In the XSD string notation, the letters YMDHS denote digits. The 
notation SS is either a two-digit integer or a decimal number with two 
digits before the floating point, e.g. 05.3 to denote 5.3 
seconds.
For most conversions, Type may be specified unbound and is 
unified with the resulting type. For ambiguous conversions, Type 
must be specified or an instantiation_error is raised. When converting 
from Prolog to XSD serialization, D, M and Y are ambiguous. When 
convertion from XSD serialization to Prolog, only DD and MM are 
ambiguous.

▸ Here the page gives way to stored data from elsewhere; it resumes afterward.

(** The lookups; [None] is [nullptr]. *)
Definition GetTable (name : string) (c : Catalog) : res (option TableInfo) :=
  match table_names_ c !! name with
  | None => Ok None
  | Some oid => t ← map_at (tables_ c) oid; Ok (Some t)
  end.
Definition GetTableByOid (oid : Z) (c : Catalog) : option TableInfo := tables_ c !! oid.

Definition GetIndex (index_name table_name : string) (c : Catalog) : res (option IndexInfo) :=
  match index_names_ c !! table_name with
  | None => Ok None
  | Some names =>
      match names !! index_name with
      | None => Ok None
      | Some oid => i ← map_at (indexes_ c) oid; Ok (Some i)
      end
  end.
Definition GetIndexByOid (oid : Z) (c : Catalog) : option IndexInfo := indexes_ c !! oid.

Definition DropIndex (index_name table_name : string) (c : Catalog) : bool * Catalog :=
  match index_names_ c !! table_name with
  | None => (false, c)
  | Some names =>
      match names !! index_name with
      | None => (false, c)
      | Some oid =>
          let names' := delete index_name names in
          (true, mkCatalog (next_table_oid_ c) (next_index_oid_ c) (tables_ c) (table_names_ c)
                   (delete oid (indexes_ c))
                   (if decide (names' = ∅) then delete table_name (index_names_ c)
                    else <[table_name := names']> (index_names_ c)))
      end
  end.

(** The order in which the hash maps are walked. *)
Class HashOrder := {
  hash_order {K V} `{Countable K} : gmap K V → list (K * V);
  hash_order_perm {K V} `{Countable K} (m : gmap K V) : hash_order m ≡ₚ map_to_list m
}.

Section Orders.
Context `{!HashOrder}.
Definition GetAllTables (c : Catalog) : list TableInfo := (hash_order (tables_ c)).*2.
Definition GetAllIndexes (c : Catalog) : list IndexInfo := (hash_order (indexes_ c)).*2.

Fixpoint indexes_at (oids : list Z) (c : Catalog) : res (list IndexInfo) :=
  match oids with
  | [] => Ok []
  | oid :: oids => i ← map_at (indexes_ c) oid; l ← indexes_at oids c; Ok (i :: l)
  end.
Definition GetTableIndexes (table_name : string) (c : Catalog) : res (list IndexInfo) :=
  match index_names_ c !! table_name with
  | None => Ok []
  | Some names => indexes_at (hash_order names).*2 c
  end.
End Orders.

(** ** The operations that touch the heaps *)

Section Catalog.
Context {S : Type} `{PIO : !PageIO bytes S}.

Record DB := mkDB { pool : S; cat : Catalog }.
Abbreviation M A := (ST DB A).

Definition on_pool {A} (m : ST S A) : M A := st_zoom pool (λ p d, mkDB p (cat d)) m.
Definition set_cat (c : Catalog) : M unit := st_modify (λ d, mkDB (pool d) c).

Definition CreateTable (table_name : string) (schema : Schema) : M (option TableInfo) :=
  d ← st_get;
  match table_names_ (cat d) !! table_name with
  | Some _ => mret None
  | None =>
      let oid := next_table_oid_ (cat d) in
      let c := cat d in
      set_cat (mkCatalog (u32 (oid + 1)) (next_index_oid_ c) (tables_ c) (table_names_ c) (indexes_ c) (index_names_ c));;
      heap ← on_pool TableHeap_new;
      let info := mkTableInfo schema table_name heap oid in
      d ← st_get;
      let c := cat d in
      set_cat (mkCatalog (next_table_oid_ c) (next_index_oid_ c) (<[oid := info]> (tables_ c))
                 (<[table_name := oid]> (table_names_ c)) (indexes_ c) (index_names_ c));;
      mret (Some info)
  end.

(** The loop that collects the key columns. *)
Fixpoint key_columns (schema : Schema) (attrs : list Z) : res (option (list Column)) :=
  match attrs with
  | [] => Ok (Some [])
  | attr :: attrs =>
      if GetColumnCount schema <=? attr then Ok None
      else
        col ← GetColumn schema attr;
        rest ← key_columns schema attrs;
        Ok (option_map (cons col) rest)
  end.

(** The loop over the heap: [fuel] turns, [pages] for each step of the iterator. *)
Fixpoint index_rows (fuel pages : nat) (schema : Schema) (attr : Z) (it : RID) (info : IndexInfo) : M IndexInfo :=
  match fuel with
  | O => st_fuel
  | Datatypes.S fuel =>
      if iter_eqb it End then mret info
      else
        tuple ← on_pool (Deref it);
        key ← st_lift (v ← GetValueBy tuple schema attr; GetAsInteger v);
        it' ← on_pool (Next pages it);
        index_rows fuel pages schema attr it' (InsertEntry key it info)
  end.
(* ===== verification/Join.v ===== *)
(** * Joins

    [nested_loop_join_executor.cpp] and [hash_join_executor.cpp]
    (src/src/execution/executors/): the two joins, each over any implementation of
    the executor interface for its children. *)

From S2P Require Import Prelude Common Value Tuple Expression PageStore PageIO PageLogic Catalog Executor Operators.

Section Joins.
Context {S : Type} `{PIO : !PageIO bytes S} (fuel : nat).
Abbreviation M A := (ST (DB S) A).
Implicit Types (g : Store bytes * Catalog).

(** ** Nested-loop join ([nested_loop_join_executor.cpp]) *)

Record NestedLoopJoinExecutor (L R : Type) := mkNLJ {
  j_schema : Schema;
  j_predicate : option AbstractExpression;
  j_left : L;
  j_right : R;
  has_left : bool;
  left_tuple : Tuple
}.
Arguments mkNLJ {L R}. Arguments j_schema {L R}. Arguments j_predicate {L R}. Arguments j_left {L R}.
Arguments j_right {L R}. Arguments has_left {L R}. Arguments left_tuple {L R}.

Definition join_matches (predicate : option AbstractExpression) (lt : Tuple) (ls : Schema) (rt : Tuple) (rs : Schema) : res bool :=
  match predicate with None => Ok true | Some p => v ← EvaluateJoin p lt ls rt rs; GetAsBoolean v end.

(** The output tuple: the left columns, then the right ones. *)
Definition joined_tuple (lt : Tuple) (ls : Schema) (rt : Tuple) (rs : Schema) : res Tuple :=
  lv ← row_values ls lt; rv ← row_values rs rt; Tuple_new (lv ++ rv).

Section Nlj.
Context {L R : Type} `{!AbstractExecutor (S := S) L} `{!AbstractExecutor (S := S) R}.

If
Type and String are both given and String 
is a valid XSD date/time representation but not matching Type 
a syntax error with the shape syntax_error(Type) is raised. 
If DateTime and Type are both given and DateTime 
does not satisfy
Type a domain_error of the shape
domain_error(xsd_time(Type), DateTime) is raised.
The domain of numerical values is verified and a corresponding 
domain_error exception is raised if the domain is violated. There is no 
test for the existence of a date and thus "2016-02-31", 
although non-existing is accepted as valid.